(* ===== verification/Errno.v ===== *)
(** The error numbers the modelled code returns, [asm-mipsnommu/errno.h] and
    [linux/errno.h]. *)

From S2P Require Import Prelude.

Definition EPERM : Z := 1.
Definition ENOENT : Z := 2.
Definition EINTR : Z := 4.
Definition ENXIO : Z := 6.
Definition E2BIG : Z := 7.
Definition EBADF : Z := 9.
Definition EAGAIN : Z := 11.
Definition ENOMEM : Z := 12.
Definition EACCES : Z := 13.
Definition EFAULT : Z := 14.
Definition EBUSY : Z := 16.
Definition EEXIST : Z := 17.
Definition ENODEV : Z := 19.
Definition EINVAL : Z := 22.
Definition EFBIG : Z := 27.
Definition ENOSPC : Z := 28.
Definition ESPIPE : Z := 29.
Definition EPIPE : Z := 32.
Definition ERANGE : Z := 34.
Definition ENOMSG : Z := 35.
Definition EIDRM : Z := 36.
Definition EDEADLK : Z := 45.
Definition ENOLCK : Z := 46.
Definition EOVERFLOW : Z := 79.
Definition ERESTARTSYS : Z := 512.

» What is required
What goes in the answer is the run of lines from the one holding "Definition EPIPE : Z := 32." to the end of the entries, reproduced exactly and with nothing else.

» Exercise result
Definition EPIPE : Z := 32.
Definition ERANGE : Z := 34.
Definition ENOMSG : Z := 35.
Definition EIDRM : Z := 36.
Definition EDEADLK : Z := 45.
Definition ENOLCK : Z := 46.
Definition EOVERFLOW : Z := 79.
Definition ERESTARTSYS : Z := 512.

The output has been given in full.